Below are the entries; state how many of their lines contain the string "Semi", and nothing more.

[Dataset entries]
>>>>
(* ===== verification/JoinSpec.v ===== *)
(** * What a join returns, and the hash join returns it

    The reference join lists, for each row of the driving side, its matches in the
    other side; the theorems compare [hash_join] and [nested_loop_join] of [Joins.v]
    with it. *)

From Stdlib Require Import ZArith Lia Strings.Byte.
From stdpp Require Import prelude gmap strings sorting.
From S2P Require Import Prelude Bytes Ordered Text F64 StorageTrait QueryValue Joins.

Local Open Scope Z_scope.

(** ** Rows up to a limit *)

Lemma takeZ_app_full {A} n (a b : list A) : n ≤ Z.of_nat (length a) → takeZ n (a ++ b) = takeZ n a.
Proof. intros. rewrite !takeZ_take. apply take_app_le. lia. Qed.

Section reference.
Context {Other : Type} `{ValueText Other}.
Notation Row := (gmap bytes (QValue Other)).

(** ** The reference *)

Section ref.
Variable eqk : Row → Row → bool.
Variable merge : Row → Row → Row.

Definition matches (p : Row) (other : list Row) : list Row := filter (λ b, eqk p b = true) other.

(** The rows a driving row contributes. *)
Definition contribution (jt : JoinType) (p : Row) (other : list Row) : list Row :=
  match jt with
  | Inner | RightOuter => merge p <$> matches p other
  | LeftOuter | FullOuter =>
      match matches p other with [] => [p] | l => merge p <$> l end
  | Semi => match matches p other with [] => [] | _ => [p] end
  | Anti => match matches p other with [] => [p] | _ => [] end
  end.

Definition unmatched (driving other : list Row) : list Row :=
  filter (λ b, forallb (λ p, negb (eqk p b)) driving = true) other.

Definition ref_join (jt : JoinType) (driving other : list Row) : list Row :=
  concat ((λ p, contribution jt p other) <$> driving) ++
  (if emits_right jt then unmatched driving other else []).
End ref.

Lemma matches_cons (eqk : Row → Row → bool) (p b : Row) (other : list Row) :
  matches eqk p (b :: other) = if eqk p b then b :: matches eqk p other else matches eqk p other.
Proof. unfold matches. rewrite filter_cons. by destruct (eqk p b). Qed.

Lemma contribution_ext eqk eqk' merge jt p other :
  (∀ b, b ∈ other → eqk p b = eqk' p b) →
  contribution eqk merge jt p other = contribution eqk' merge jt p other.
Proof.
  intros He. unfold contribution, matches.
  rewrite (filter_ext (λ b, eqk p b = true) (λ b, eqk' p b = true)) by (intros b Hb; by rewrite He).
  done.
Qed.

Lemma ref_join_ext eqk eqk' merge jt driving other :
  (∀ p b, p ∈ driving → b ∈ other → eqk p b = eqk' p b) →
  ref_join eqk merge jt driving other = ref_join eqk' merge jt driving other.
Proof.
  intros He. unfold ref_join. f_equal.
  - f_equal. apply list_fmap_ext. intros i p Hp%list_elem_of_lookup_2. apply contribution_ext. auto.
  - destruct (emits_right jt); [|done]. unfold unmatched. apply filter_ext. intros b Hb.
    assert (∀ l, (∀ p, p ∈ l → p ∈ driving) →
      forallb (λ p, negb (eqk p b)) l = forallb (λ p, negb (eqk' p b)) l) as ->; [|done|done].
    induction l as [|p l IH]; intros Hl; [done|]. simpl. rewrite He, IH by set_solver. done.
Qed.

(** ** The unmatched rows *)

Lemma full_false_app (limit : Z) (a b : list Row) : full limit (a ++ b) = false → full limit a = false.
Proof. unfold full. rewrite length_app. rewrite !Z.leb_gt. lia. Qed.

Lemma emit_unmatched_spec (limit : Z) (matched : nat → bool) (out : list Row) rows :
  let add := (filter (λ p : nat * Row, matched p.1 = false) rows).*2 in
  full limit (out ++ add) = false → emit_unmatched limit matched out rows = out ++ add.
Proof.
  revert out. induction rows as [|[idx row] rows IH]; intros out; simpl; [by rewrite app_nil_r|].
  rewrite filter_cons. simpl. destruct (matched idx) eqn:Hm; simpl.
  - apply IH.
  - rewrite ?fmap_cons. simpl.
    assert (∀ l, out ++ row :: l = (out ++ [row]) ++ l) as -> by (intros l; by rewrite <-app_assoc).
    intros Hf. rewrite (full_false_app _ _ _ Hf). by apply IH.
Qed.

(** ** The build side *)

Definition pairs_with_key (keys : list bytes) (k : bytes) (l : list (nat * Row)) : list (nat * Row) :=
  filter (λ p : nat * Row, row_key_str keys p.2 = k) l.

Lemma build_lookup (keys : list bytes) (l : list (nat * Row)) (m : gmap bytes (list nat)) (k : bytes) :
  foldl (build_step keys) m l !! k =
  match m !! k, (pairs_with_key keys k l).*1 with
  | None, [] => None
  | o, idx => Some (default [] o ++ idx)
  end.
Proof.
  revert m. induction l as [|[i r] l IH]; intros m; simpl.
  { destruct (m !! k); simpl; by rewrite ?app_nil_r. }
  rewrite IH. unfold build_step, pairs_with_key. rewrite filter_cons. simpl.
  destruct (decide (row_key_str keys r = k)) as [<-|Hne].
  - rewrite lookup_insert, decide_True by done. rewrite fmap_cons. simpl.
    destruct (m !! row_key_str keys r); simpl; by rewrite <-?app_assoc.
  - by rewrite lookup_insert_ne by done.
Qed.

Lemma enum_rows_lookup (l : list Row) p : p ∈ enum_rows l → l !! p.1 = Some p.2.
Proof.
  destruct p as [i r]. unfold enum_rows. intros [j Hj]%list_elem_of_lookup.
  apply lookup_zip_with_Some in Hj as (a & b & [= <- <-] & Ha & Hb).
  apply lookup_seq in Ha as [-> _]. done.
Qed.

Lemma filter_zip_snd (Q : Row → Prop) `{∀ r, Decision (Q r)} (l1 : list nat) (l2 : list Row) :
  length l1 = length l2 → (filter (λ p : nat * Row, Q p.2) (zip l1 l2)).*2 = filter Q l2.
Proof.
  revert l2. induction l1 as [|x l1 IH]; intros [|r l2] Hl; simpl in Hl; try lia; [done|]. simpl.
  rewrite !filter_cons. simpl. destruct (decide (Q r)); simpl; rewrite IH by lia; done.
Qed.

Lemma enum_rows_length (l : list Row) : length (seq 0 (length l)) = length l.
Proof. apply length_seq. Qed.

(** The rows behind the indices of a key. *)
Lemma rows_with_key (keys : list bytes) (k : bytes) (build : list Row) :
  (λ bi, default ∅ (build !! bi)) <$> (pairs_with_key keys k (enum_rows build)).*1 =
  filter (λ b, row_key_str keys b = k) build.
Proof.
  rewrite <-(filter_zip_snd (λ b, row_key_str keys b = k) (seq 0 (length build)) build)
    by apply enum_rows_length.
  fold (enum_rows build). rewrite <-list_fmap_compose. apply list_fmap_ext.
  intros i p Hp%list_elem_of_lookup_2. unfold pairs_with_key in Hp.
  apply list_elem_of_filter in Hp as [_ Hp]. simpl. by rewrite (enum_rows_lookup _ _ Hp).
Qed.

(** ** The probe loop *)

Section probe.
Variables (build : list Row) (build_keys probe_keys : list bytes).
Variables (alias : option bytes) (limit : Z).

Definition same_key (p b : Row) : bool :=
  bool_decide (row_key_str build_keys b = row_key_str probe_keys p).
Definition merged (p b : Row) : Row := merge_rows p b alias.

(** Indices of the build rows that match a probe row. *)
Definition match_idx (p : Row) : list nat :=
  (pairs_with_key build_keys (row_key_str probe_keys p) (enum_rows build)).*1.

Lemma match_idx_rows p :
  (λ bi, default ∅ (build !! bi)) <$> match_idx p = matches same_key p build.
Proof.
  unfold match_idx. rewrite rows_with_key. apply filter_ext. intros b _. unfold same_key.
  by rewrite bool_decide_eq_true.
Qed.

Lemma bmap_lookup p :
  build_map build_keys build !! row_key_str probe_keys p =
  match match_idx p with [] => None | idx => Some idx end.
Proof.
  unfold build_map, match_idx. fold (enum_rows build). rewrite build_lookup, lookup_empty.
  by destruct ((pairs_with_key build_keys (row_key_str probe_keys p) (enum_rows build)).*1).
Qed.

(** [s'] is [s] with [rows] emitted, cut at the limit. *)
Definition emitted (s s' : PState) (rows : list Row) : Prop :=
  p_out s' = takeZ limit (p_out s ++ rows) ∧ p_stop s' = full limit (p_out s ++ rows).

Lemma takeZ_open (l : list Row) : full limit l = false → takeZ limit l = l.
Proof. unfold full. intros Hl%Z.leb_gt. apply takeZ_all. lia. Qed.

Lemma takeZ_push (out : list Row) r : full limit out = false → takeZ limit (out ++ [r]) = out ++ [r].
Proof. unfold full. intros Hl%Z.leb_gt. apply takeZ_all. rewrite length_app. simpl. lia. Qed.

(** A push that reaches the limit ends the loop, whatever else there was to emit. *)
Lemma full_push_rest (out : list Row) r rows :
  full limit out = false → full limit (out ++ [r]) = true →
  takeZ limit (out ++ r :: rows) = out ++ [r] ∧ full limit (out ++ r :: rows) = true.
Proof.
  intros Ho Hf. rewrite (cons_middle r out rows), app_assoc. unfold full in Hf. apply Z.leb_le in Hf. split.
  - rewrite takeZ_app_full by done. by apply takeZ_push.
  - unfold full. apply Z.leb_le. rewrite (length_app (out ++ [r])). lia.
Qed.

Definition pairs_rows (jt : JoinType) : bool :=
  match jt with Semi | Anti => false | _ => true end.

Lemma probe_matches_spec jt p idx s :
  pairs_rows jt = true → full limit (p_out s) = false → p_stop s = false →
  let s' := probe_matches jt alias limit build p idx s in
  emitted s s' ((λ bi, merged p (default ∅ (build !! bi))) <$> idx) ∧
  (p_stop s' = false → p_matched s' = list_to_set idx ∪ p_matched s).
Proof.
  intros Hjt. revert s. induction idx as [|bi idx IH]; intros s Hf Hst; cbv zeta.
  { simpl. split; [|set_solver]. split; rewrite app_nil_r; [by rewrite takeZ_open|congruence]. }
  set (r := merge_rows p (default ∅ (build !! bi)) alias).
  assert (probe_matches jt alias limit build p (bi :: idx) s =
    (if full limit (p_out s ++ [r]) then mkP (p_out s ++ [r]) ({[bi]} ∪ p_matched s) true
     else probe_matches jt alias limit build p idx (mkP (p_out s ++ [r]) ({[bi]} ∪ p_matched s) false))) as Hun
    by (by destruct jt).
  rewrite Hun, fmap_cons. clear Hun. change (merged p (default ∅ (build !! bi))) with r.
  destruct (full limit (p_out s ++ [r])) eqn:Hfull.
  - split; [|done]. destruct (full_push_rest (p_out s) r
      ((λ bi, merged p (default ∅ (build !! bi))) <$> idx) Hf Hfull) as [Ht Hl]. by split.
  - destruct (IH (mkP (p_out s ++ [r]) ({[bi]} ∪ p_matched s) false) Hfull eq_refl) as [[Ho Hs] Hm].
    split; [split|].
    + rewrite Ho. simpl. by rewrite <-app_assoc.
    + rewrite Hs. simpl. by rewrite <-app_assoc.
    + intros Hns. rewrite (Hm Hns). simpl. set_solver.
Qed.

Lemma push_emitted (s : PState) r matched :
  full limit (p_out s) = false →
  emitted s (mkP (p_out s ++ [r]) matched (full limit (p_out s ++ [r]))) [r].
Proof. intros Hf. split; simpl; [by rewrite takeZ_push|done]. Qed.

Lemma nothing_emitted (s s' : PState) :
  full limit (p_out s) = false → p_out s' = p_out s → p_stop s' = false → emitted s s' [].
Proof. intros Hf Ho Hs. split; rewrite app_nil_r; [by rewrite takeZ_open|congruence]. Qed.

Lemma probe_one_spec jt p s :
  full limit (p_out s) = false → p_stop s = false →
  let s' := probe_one jt alias limit build (build_map build_keys build) probe_keys s p in
  emitted s s' (contribution same_key merged jt p build) ∧
  (emits_right jt = true → p_stop s' = false → p_matched s' = list_to_set (match_idx p) ∪ p_matched s).
Proof.
  intros Hf Hst. unfold probe_one. rewrite bmap_lookup. pose proof (match_idx_rows p) as Hrows.
  destruct (match_idx p) as [|bi idx] eqn:Hidx; cbv zeta.
  - unfold contribution. rewrite <-Hrows. destruct jt; simpl; (split; [|try done; intros; set_solver]);
      first [by apply push_emitted|by apply nothing_emitted].
  - destruct (pairs_rows jt) eqn:Hjt.
    + destruct (probe_matches_spec jt p (bi :: idx) s Hjt Hf Hst) as [He Hm].
      assert (contribution same_key merged jt p build =
        (λ bi, merged p (default ∅ (build !! bi))) <$> bi :: idx) as ->.
      { unfold contribution. rewrite <-Hrows. destruct jt; try done; rewrite !fmap_cons; simpl; f_equal;
          by rewrite <-list_fmap_compose. }
      split; [exact He|]. intros _ Hs. by rewrite (Hm Hs).
    + unfold contribution. rewrite <-Hrows.
      destruct jt; try done; simpl; (split; [|done]); [by apply push_emitted|by apply nothing_emitted].
Qed.

Lemma probe_loop_spec jt probe s :
  full limit (p_out s) = false → p_stop s = false →
  let s' := probe_loop jt alias limit build (build_map build_keys build) probe_keys s probe in
  emitted s s' (concat ((λ p, contribution same_key merged jt p build) <$> probe)) ∧
  (emits_right jt = true → p_stop s' = false →
   p_matched s' = list_to_set (concat (match_idx <$> probe)) ∪ p_matched s).
Proof.
  revert s. induction probe as [|p probe IH]; intros s Hf Hst; cbn [probe_loop fmap list_fmap concat].
  { split; [by apply nothing_emitted|set_solver]. }
  destruct (probe_one_spec jt p s Hf Hst) as [[Ho Hs] Hm].
  set (s1 := probe_one jt alias limit build (build_map build_keys build) probe_keys s p) in *.
  set (c := contribution same_key merged jt p build) in *. rewrite Hs.
  destruct (full limit (p_out s ++ c)) eqn:Hfull.
  - split; [|by rewrite Hs]. unfold full in Hfull. apply Z.leb_le in Hfull. split; rewrite app_assoc.
    + rewrite takeZ_app_full by done. exact Ho.
    + rewrite Hs. symmetry. unfold full. apply Z.leb_le. rewrite (length_app (p_out s ++ c)). lia.
  - rewrite takeZ_open in Ho by done. destruct (IH s1) as [[Ho' Hs'] Hm']; [by rewrite Ho|done|].
    split; [split|].
    + by rewrite Ho', Ho, <-app_assoc.
    + by rewrite Hs', Ho, <-app_assoc.
    + intros He Hns. rewrite (Hm' He Hns), (Hm He Hs), list_to_set_app_L. set_solver.
Qed.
<<<<
[Task result] 2